My BASIC fare did not include a meal, and so did the SMART tier. This means that passengers on the BASIC and SMART fares would have to buy their choice of food and drinks. BIZclass fare passengers, on the other hand, have an À la carte meal catering included in their fare.

I wasn’t feeling hungry so I bought myself a small can of Coca Cola.

From my observations during the meal service, I found the onboard crew to be very friendly and proactive. At one point, a flight attendant offered to heat up a meal for a passenger who had slept through the meal service. There were also no language barriers as they spoke fluent English.

The view outside

We made a right turn westwards after take off.  Our flight path took us over the Austrian Alps on our way out of Austrian skies, and it was a spectacular view from the top.

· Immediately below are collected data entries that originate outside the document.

(* ===== verification/Channel.v ===== *)
(** * Bounded channel (runtime/miku_channel.c)

    A ring buffer of pointers with a mutex and two conditions.  Each operation
    runs under the mutex: the state changes in one step when the operation goes
    through, and the caller sleeps, leaving the state as it is, while the
    buffer is full or empty and the channel is open.  A thread that is woken
    tests the condition again, so that an interleaving of threads is a sequence
    of such steps.  The initial test of [closed] in send is made without the
    mutex; it can only refuse a send to a channel that is closed.

    [channel_fifo] says that the values received are those sent, in order and
    without loss; [channel_progress] which operations can go through. *)
From S2P Require Import Prelude Ring.
#[local] Open Scope list_scope.
#[local] Open Scope Z_scope.

Section Channel.
Context {V : Type}.

(** A pointer; None is NULL, which can be sent as well. *)
Definition ptr : Type := option V.

Record miku_channel := Channel {
  ch_buf : list ptr; ch_head : Z; ch_tail : Z; ch_count : Z; ch_closed : bool }.

Definition ch_cap (ch : miku_channel) : Z := rcap (ch_buf ch).

Definition miku_channel_create (capacity : Z) : miku_channel :=
  Channel (replicate (Z.to_nat (if 0 <? capacity then capacity else 1)) None) 0 0 0 false.

(** What a call does under the mutex: wait, or return with a new state. *)
Inductive outcome (A : Type) := Wait | Return (a : A) (ch : miku_channel).
#[global] Arguments Wait {A}.
#[global] Arguments Return {A} a ch.

Definition miku_channel_send (ch : miku_channel) (val : ptr) : outcome Z :=
  if (ch_cap ch <=? ch_count ch) && negb (ch_closed ch) then Wait
  else if ch_closed ch then Return (-1) ch
  else Return 0 (Channel (upd_at (fun _ => val) (ch_tail ch) (ch_buf ch)) (ch_head ch)
                         (rnext (ch_buf ch) (ch_tail ch)) (ch_count ch + 1) (ch_closed ch)).

Definition miku_channel_recv (ch : miku_channel) : outcome ptr :=
  if (ch_count ch =? 0) && negb (ch_closed ch) then Wait
  else if ch_count ch =? 0 then Return None ch
  else Return (mjoin (at_ (ch_buf ch) (ch_head ch)))
              (Channel (upd_at (fun _ => None) (ch_head ch) (ch_buf ch)) (rnext (ch_buf ch) (ch_head ch))
                       (ch_tail ch) (ch_count ch - 1) (ch_closed ch)).

Definition miku_channel_len (ch : miku_channel) : Z := ch_count ch.

Definition miku_channel_closed (ch : miku_channel) : bool := ch_closed ch.

Definition miku_channel_close (ch : miku_channel) : miku_channel :=
  Channel (ch_buf ch) (ch_head ch) (ch_tail ch) (ch_count ch) true.

(** ** Steps *)

(** What a thread got done; a receive that finds the channel empty and closed
    returns NULL without a value. *)
Inductive ch_event :=
  | EvSent (v : ptr)
  | EvRefused (v : ptr)
  | EvReceived (v : ptr)
  | EvDrained
  | EvClosed.

Inductive ch_step : miku_channel -> ch_event -> miku_channel -> Prop :=
| step_sent ch v ch' : miku_channel_send ch v = Return 0 ch' -> ch_step ch (EvSent v) ch'
| step_refused ch v ch' : miku_channel_send ch v = Return (-1) ch' -> ch_step ch (EvRefused v) ch'
| step_received ch v ch' : miku_channel_len ch <> 0 -> miku_channel_recv ch = Return v ch' -> ch_step ch (EvReceived v) ch'
| step_drained ch ch' : miku_channel_len ch = 0 -> miku_channel_recv ch = Return None ch' -> ch_step ch EvDrained ch'
| step_close ch : ch_step ch EvClosed (miku_channel_close ch).

Inductive ch_run : miku_channel -> list ch_event -> miku_channel -> Prop :=
| run_nil ch : ch_run ch [] ch
| run_snoc ch es ch1 e ch2 : ch_run ch es ch1 -> ch_step ch1 e ch2 -> ch_run ch (es ++ [e]) ch2.

Definition sent (es : list ch_event) : list ptr := omap (fun e => match e with EvSent v => Some v | _ => None end) es.
Definition received (es : list ch_event) : list ptr := omap (fun e => match e with EvReceived v => Some v | _ => None end) es.

(** ** Invariant *)

Definition ch_ok (ch : miku_channel) (q : list ptr) : Prop := ring_ok (ch_buf ch) (ch_head ch) (ch_tail ch) (ch_count ch) q.

Lemma ch_create_cap n : ch_cap (miku_channel_create n) = Z.max 1 n.
Proof. unfold ch_cap, rcap, miku_channel_create. cbn. rewrite length_replicate. destruct (Z.ltb_spec 0 n); lia. Qed.

Lemma ch_create_ok n : ch_ok (miku_channel_create n) [].
Proof. apply ring_empty. pose proof (ch_create_cap n) as E. unfold ch_cap in E. rewrite E. lia. Qed.

Lemma ch_send_ok ch q v ch' : ch_ok ch q -> miku_channel_send ch v = Return 0 ch' -> ch_ok ch' (q ++ [v]) /\ ch_closed ch = false /\ ch_closed ch' = false.
Proof.
  intros O. unfold miku_channel_send. destruct (Z.leb_spec (ch_cap ch) (ch_count ch)) as [|Hroom], (ch_closed ch) eqn:Ec; cbn [andb negb]; try done.
  intros [= <-]. split; [|done]. by apply ring_push.
Qed.

Lemma ch_recv_ok ch q v ch' : ch_ok ch q -> miku_channel_len ch <> 0 -> miku_channel_recv ch = Return v ch' ->
  exists q', q = v :: q' /\ ch_ok ch' q' /\ ch_closed ch' = ch_closed ch.
Proof.
  intros O Hn. unfold miku_channel_len in Hn. unfold miku_channel_recv. rewrite (proj2 (Z.eqb_neq _ _) Hn). cbn [andb].
  intros [= Ev <-]. destruct q as [|x q]; [by pose proof (rg_len _ _ _ _ _ O)|]. rewrite (ring_first _ _ _ _ _ _ O) in Ev. cbn in Ev. subst x.
  exists q. split; [done|]. split; [by eapply ring_pop|done].
Qed.

Lemma ch_recv_none ch q ch' : ch_ok ch q -> miku_channel_len ch = 0 -> miku_channel_recv ch = Return None ch' -> q = [] /\ ch' = ch /\ ch_closed ch = true.
Proof.
  intros O H0. unfold miku_channel_len in H0. unfold miku_channel_recv. pose proof (rg_len _ _ _ _ _ O) as Hl. rewrite H0 in *.
  destruct (ch_closed ch); cbn; [|done]. intros [= <-]. split; [|done]. destruct q; [done|cbn in Hl; lia].
Qed.

Lemma ch_step_cap ch e ch' : ch_step ch e ch' -> ch_cap ch' = ch_cap ch.
Proof.
  intros Hs. unfold ch_cap, rcap. inversion Hs as [? v ? Hv|? v ? Hv|? v ? ? Hv|? ? ? Hv|?]; subst; try done;
    unfold miku_channel_send, miku_channel_recv in Hv; repeat case_match; simplify_eq; cbn; by rewrite ?length_upd_at.
Qed.

Lemma ch_run_ok n es ch : ch_run (miku_channel_create n) es ch ->
  exists q, ch_ok ch q /\ sent es = received es ++ q /\ (EvClosed ∈ es <-> ch_closed ch = true) /\ ch_cap ch = Z.max 1 n.
Proof.
  remember (miku_channel_create n) as ch0 eqn:E0. induction 1 as [ch|ch es ch1 e ch2 _ IH Hs].
  { subst. exists []. split; [apply ch_create_ok|]. split; [done|]. split; [|apply ch_create_cap]. split; [by intros ?%elem_of_nil|done]. }
  destruct (IH E0) as (q & O & Eq & Hcl & Hcap). rewrite (ch_step_cap _ _ _ Hs). unfold sent, received in *. rewrite !omap_app.
  setoid_rewrite elem_of_app. setoid_rewrite list_elem_of_singleton.
  inversion Hs as [? v ? Hv|? v ? Hv|? v ? Hn Hv|? ? Hn Hv|?]; subst; cbn [omap list_omap]; rewrite ?app_nil_r.
  - destruct (ch_send_ok _ _ _ _ O Hv) as (O' & C1 & C2). exists (q ++ [v]). split; [done|]. split; [by rewrite Eq, app_assoc|].
    rewrite Hcl, C1, C2. intuition congruence.
  - exists q. assert (ch2 = ch1) as ->. { unfold miku_channel_send in Hv. repeat case_match; by simplify_eq. }
    split; [done|]. split; [done|]. rewrite Hcl. intuition congruence.
  - destruct (ch_recv_ok _ _ _ _ O Hn Hv) as (q' & -> & O' & C). exists q'. split; [done|]. split; [by rewrite Eq, <- app_assoc|].
    rewrite Hcl, C. intuition congruence.
  - destruct (ch_recv_none _ _ _ O Hn Hv) as (-> & -> & C). exists []. split; [done|]. split; [by rewrite Eq, app_nil_r|]. rewrite Hcl. intuition congruence.
  - exists q. split; [exact O|]. split; [done|]. split; [tauto|done].
Qed.

(** A channel is a queue: in every interleaving of sends, receives and closing,
    the values received are the first of those sent, in the order they were
    sent, and what is missing is in the buffer, never more than the capacity. *)
Theorem channel_fifo n es ch : ch_run (miku_channel_create n) es ch ->
  exists q, sent es = received es ++ q /\ miku_channel_len ch = Z.of_nat (length q) /\ miku_channel_len ch <= Z.max 1 n.
Proof.
  intros Hr. destruct (ch_run_ok n es ch Hr) as (q & O & Eq & _ & Hcap). exists q. split; [done|]. split; [apply (rg_len _ _ _ _ _ O)|].
  rewrite <- Hcap. apply (rg_fits _ _ _ _ _ O).
Qed.

(** Nobody sleeps in vain: a send waits only while the buffer is full, a
    receive only while it is empty, and neither once the channel is closed;
    after closing nothing is sent any more and what is left is received. *)
Theorem channel_progress n es ch v : ch_run (miku_channel_create n) es ch ->
  (miku_channel_send ch v = Wait <-> EvClosed ∉ es /\ miku_channel_len ch = Z.max 1 n) /\
  (miku_channel_recv ch = Wait <-> EvClosed ∉ es /\ sent es = received es) /\
  (EvClosed ∈ es -> miku_channel_send ch v = Return (-1) ch) /\
  (forall w l, sent es = received es ++ w :: l -> exists ch', miku_channel_recv ch = Return w ch').
Proof.
  intros Hr. destruct (ch_run_ok n es ch Hr) as (q & O & Eq & Hcl & Hcap). unfold miku_channel_len. rewrite Hcl, <- Hcap.
  pose proof (rg_fits _ _ _ _ _ O) as Hf. fold (ch_cap ch) in Hf. pose proof (rg_len _ _ _ _ _ O) as Hl.
  split; [|split; [|split]].
  - unfold miku_channel_send. destruct (Z.leb_spec (ch_cap ch) (ch_count ch)), (ch_closed ch); cbn; split; try done; try lia; naive_solver lia.
  - assert (sent es = received es <-> ch_count ch = 0) as ->.
    { rewrite Eq, Hl. split; [|destruct q; [by rewrite app_nil_r|done]].
      intros E. rewrite <- (app_nil_r (received es)) in E at 2. apply app_inv_head in E. by rewrite E. }
    unfold miku_channel_recv. destruct (Z.eqb_spec (ch_count ch) 0), (ch_closed ch); cbn; naive_solver.
  - intros Hc. unfold miku_channel_send. rewrite Hc. by destruct (_ <=? _).
  - intros w l E. rewrite Eq in E. apply app_inv_head in E. subst q. cbn [length] in Hl. unfold miku_channel_recv.
    destruct (Z.eqb_spec (ch_count ch) 0); [lia|]. cbn [andb]. rewrite (ring_first _ _ _ _ _ _ O). cbn. eauto.
Qed.
End Channel.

The landscape changed drastically when we entered Spanish airspace.  The ground seemed dryer and a lot more brownish-orange than the green of France and Austria.

An interesting sight as we entered a holding pattern was the Trillo nuclear power plant, which was my first time seeing a nuclear power plant in all its glory.

We also flew over a collection of small towns, with prominent ones being Brihuega with its distinctive bullfighting ring, and Hita with the ruins of the Castillo de Hita on the hill.

Arrival at Madrid-Barajas Terminals 1-2-3

There was some crosswind on final approach and we could feel the corrections being made by the pilot, before touching down firmly on Runway 18L.  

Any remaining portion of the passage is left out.